══ Data shown

(* ===== verification/StreamResolver.v ===== *)
(** * Streams and subjects (internal/broker/stream_resolver.go, action_streams.go)

    Which JetStream stream a subject is consumed from: the filters of the
    streams discovered, how a filter matches, how several matches are ranked, and
    the checks of rules against them.  [Discover] and [Refresh] read the stream
    configurations from the server; the list they get is an argument. *)

From S2P Require Import Prelude GoStrings GoFloat GoTime Value Types Pattern.
Local Open Scope string_scope.
#[local] Arguments String.append !_ _ /.

(** ** Data *)

(** [jetstream.StorageType], and the fields of [jetstream.StreamConfig] the
    resolver reads: [Mirror] and [Sources] are their filter subjects. *)
Inductive StorageType := FileStorage | MemoryStorage.
Record StreamConfig := MkStreamConfig {
  cfg_Name : string; cfg_Subjects : list string; cfg_Storage : StorageType;
  cfg_Mirror : option string; cfg_Sources : list string;
}.

Record StreamInfo := MkStreamInfo {
  si_Name : string; si_Subjects : list string; si_MirrorFilter : string;
  si_SourceFilters : list string; si_Storage : StorageType; si_IsMirror : bool; si_IsSource : bool;
}.

Record streamMatch := MkStreamMatch {
  sm_streamName : string; sm_filter : string; sm_specificity : Z; sm_storage : StorageType;
  sm_isMirror : bool; sm_isSource : bool; sm_isSystem : bool;
}.

Record StreamResolver := MkStreamResolver { sr_streams : list StreamInfo; sr_discovered : bool }.

(** An entry of the list of filters an error message shows. *)
Inductive available :=
| PrimaryFilter (filter stream : string) (storage : StorageType)
| MirrorFilter (filter stream : string) (storage : StorageType)
| SourceFilter (filter stream : string) (storage : StorageType).

Inductive resolver_error :=
| NotDiscovered
| NoStreams
| ListError
| ErrNoStreamFound (subject : string) (filters : list available)
| CannotMap (subjects : list string) (filters : list available)
| NoStreamForTrigger (subject : string).

Definition storage_eqb (a b : StorageType) : bool :=
  match a, b with FileStorage, FileStorage | MemoryStorage, MemoryStorage => true | _, _ => false end.

(** ** Discovery *)

Definition NewStreamResolver : StreamResolver := MkStreamResolver [] false.

Definition default_filter (filter : string) : string := if String.eqb filter "" then ">" else filter.

Definition stream_info (cfg : StreamConfig) : StreamInfo :=
  MkStreamInfo (cfg_Name cfg)
    (if (0 <? length (cfg_Subjects cfg))%nat then cfg_Subjects cfg else [])
    (match cfg_Mirror cfg with Some filter => default_filter filter | None => "" end)
    (map default_filter (cfg_Sources cfg))
    (cfg_Storage cfg)
    (match cfg_Mirror cfg with Some _ => true | None => false end)
    (0 <? length (cfg_Sources cfg))%nat.

(** The streams the lister hands over, unless it stopped with an error. *)
Definition listStreams (lister : list StreamConfig * bool) : result resolver_error (list StreamInfo) :=
  if lister.2 then Err ListError else Ok (map stream_info lister.1).

Definition Discover (sr : StreamResolver) (lister : list StreamConfig * bool)
    : result resolver_error unit * StreamResolver :=
  match listStreams lister with
  | Err e => (Err e, sr)
  | Ok newStreams =>
      if (length newStreams =? 0)%nat then (Err NoStreams, sr)
      else (Ok tt, MkStreamResolver newStreams true)
  end.

Definition Refresh (sr : StreamResolver) (lister : list StreamConfig * bool)
    : result resolver_error unit * StreamResolver :=
  match listStreams lister with
  | Err e => (Err e, sr)
  | Ok newStreams => (Ok tt, MkStreamResolver newStreams true)
  end.

(** ** Matching a subject against a filter *)

(** The two loops that compare tokens by position. *)
Fixpoint tokens_match (patternTokens subjectTokens : list string) : bool :=
  match patternTokens, subjectTokens with
  | p :: ps, s :: ss => if String.eqb p "*" then tokens_match ps ss
                        else if negb (String.eqb p s) then false else tokens_match ps ss
  | _, _ => true
  end.

(** The position of the first [>]. *)
Fixpoint greedy_index (patternTokens : list string) : option nat :=
  match patternTokens with
  | [] => None
  | t :: ts => if String.eqb t ">" then Some 0%nat else S <$> greedy_index ts
  end.

Definition matchPattern (subject pattern : string) : bool :=
  let subjectTokens := Split "." subject in
  let patternTokens := Split "." pattern in
  match greedy_index patternTokens with
  | Some i =>
      if (length subjectTokens <? i)%nat then false
      else tokens_match (take i patternTokens) (take i subjectTokens)
  | None =>
      if negb (length subjectTokens =? length patternTokens)%nat then false
      else tokens_match patternTokens subjectTokens
  end.

Definition ends_greedy (tokens : list string) : bool :=
  match last tokens with Some t => String.eqb t ">" | None => false end.

Fixpoint prefix_covers (filterPrefix subjectPrefix : list string) : bool :=
  match filterPrefix, subjectPrefix with
  | f :: fs, s :: ss => if negb (String.eqb f "*") && negb (String.eqb f s) then false else prefix_covers fs ss
  | _, _ => true
  end.

Fixpoint tokens_cover (filterTokens subjectTokens : list string) : bool :=
  match filterTokens, subjectTokens with
  | f :: fs, s :: ss =>
      if String.eqb f "*" then tokens_cover fs ss
      else if String.eqb s "*" then false
      else if negb (String.eqb f s) then false else tokens_cover fs ss
  | _, _ => true
  end.

Definition patternCoveredBy (subjectPattern filterPattern : string) : bool :=
  if String.eqb filterPattern ">" then true
  else
    let subjectTokens := Split "." subjectPattern in
    let filterTokens := Split "." filterPattern in
    if ends_greedy filterTokens then
      let filterPrefix := removelast filterTokens in
      let subjectPrefix := if ends_greedy subjectTokens then removelast subjectTokens else subjectTokens in
      if (length subjectPrefix <? length filterPrefix)%nat then false
      else prefix_covers filterPrefix subjectPrefix
    else if ends_greedy subjectTokens then false
    else if negb (length subjectTokens =? length filterTokens)%nat then false
    else tokens_cover filterTokens subjectTokens.

Definition has_wildcard (s : string) : bool := Contains s "*" || Contains s ">".

Definition subjectMatches (subject filter : string) : bool :=
  if String.eqb subject filter then true
  else if has_wildcard filter then matchPattern subject filter
  else if has_wildcard subject then patternCoveredBy subject filter
  else false.

(** ** Ranking *)

Fixpoint score_tokens (score : Z) (tokens : list string) : Z :=
  match tokens with
  | [] => score
  | token :: rest =>
      score_tokens (score + (if String.eqb token ">" then 1 else if String.eqb token "*" then 10 else 100)) rest
  end.

Definition calculateSpecificity (filter : string) : Z :=
  if negb (Contains filter "*") && negb (Contains filter ">")
  then 1000 + Z.of_nat (length (Split "." filter)) * 10
  else score_tokens 0 (Split "." filter).

Definition isSystemStream (name : string) : bool := HasPrefix name "$" || HasPrefix name "KV_".

(** The function [sort.Slice] is called with. *)
Definition less (a b : streamMatch) : bool :=
  if negb (sm_specificity a =? sm_specificity b)%Z then (sm_specificity b <? sm_specificity a)%Z
  else if negb (storage_eqb (sm_storage a) (sm_storage b)) then storage_eqb (sm_storage a) MemoryStorage
  else
    let aIsPrimary := negb (sm_isMirror a) && negb (sm_isSource a) in
    let bIsPrimary := negb (sm_isMirror b) && negb (sm_isSource b) in
    if negb (Bool.eqb aIsPrimary bIsPrimary) then aIsPrimary
    else if negb (Bool.eqb (sm_isSystem a) (sm_isSystem b)) then negb (sm_isSystem a)
    else false.

(** A strict weak order, what [sort.Slice] asks of the function. *)
Record strict_weak {A} (lt : A → A → bool) : Prop := {
  sw_irrefl : ∀ a, lt a a = false;
  sw_trans : ∀ a b c, lt a b = true → lt b c = true → lt a c = true;
  sw_incomparable : ∀ a b c, lt a b = false → lt b c = false → lt a c = false;
}.

(** [sort.Slice], which is not stable: some permutation of the slice in which
    no element is less than one before it. *)
Class SortSlice := {
  sort_Slice : ∀ {A}, (A → A → bool) → list A → list A;
  sort_Slice_perm : ∀ {A} (lt : A → A → bool) l, sort_Slice lt l ≡ₚ l;
  sort_Slice_sorted : ∀ {A} (lt : A → A → bool) l, strict_weak lt →
    StronglySorted (λ a b, lt b a = false) (sort_Slice lt l);
}.

(** ** Selection *)

Definition mk_match (stream : StreamInfo) (isMirror isSource : bool) (filter : string) : streamMatch :=
  MkStreamMatch (si_Name stream) filter (calculateSpecificity filter) (si_Storage stream)
    isMirror isSource (isSystemStream (si_Name stream)).

(** The matches one stream contributes, in the order they are collected. *)
Definition stream_matches (subject : string) (stream : StreamInfo) : list streamMatch :=
  (map (mk_match stream false false) (List.filter (subjectMatches subject) (si_Subjects stream)) ++
  (if si_IsMirror stream && negb (String.eqb (si_MirrorFilter stream) "")
   then if subjectMatches subject (si_MirrorFilter stream)
        then [mk_match stream true false (si_MirrorFilter stream)] else []
   else []) ++
  (if si_IsSource stream
   then map (mk_match stream false true) (List.filter (subjectMatches subject) (si_SourceFilters stream))
   else []))%list.

Definition collect_matches (subject : string) (streams : list StreamInfo) : list streamMatch :=
  concat (map (stream_matches subject) streams).

Definition stream_filters (stream : StreamInfo) : list available :=
  (map (λ f, PrimaryFilter f (si_Name stream) (si_Storage stream)) (si_Subjects stream) ++
  (if negb (String.eqb (si_MirrorFilter stream) "")
   then [MirrorFilter (si_MirrorFilter stream) (si_Name stream) (si_Storage stream)] else []) ++
  map (λ f, SourceFilter f (si_Name stream) (si_Storage stream)) (si_SourceFilters stream))%list.

Definition getAllSubjectFilters (sr : StreamResolver) : list available :=
  concat (map stream_filters (sr_streams sr)).

Section selection.
Context `{SortSlice}.

Definition FindStreamForSubject (sr : StreamResolver) (subject : string) : result resolver_error string :=
  if negb (sr_discovered sr) then Err NotDiscovered
  else
    match collect_matches subject (sr_streams sr) with
    | [] => Err (ErrNoStreamFound subject (getAllSubjectFilters sr))
    | [m] => Ok (sm_streamName m)
    | matches =>
        match sort_Slice less matches with
        | bestMatch :: _ => Ok (sm_streamName bestMatch)
        | [] => (* sorting loses nothing *) Err (ErrNoStreamFound subject (getAllSubjectFilters sr))
        end
    end.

════

Reproduce exactly every line that sits between the start of the entries and the line bearing "streams discovered, how", counting both of those lines.

Solution below →
(* ===== verification/StreamResolver.v ===== *)
(** * Streams and subjects (internal/broker/stream_resolver.go, action_streams.go)

    Which JetStream stream a subject is consumed from: the filters of the
    streams discovered, how a filter matches, how several matches are ranked, and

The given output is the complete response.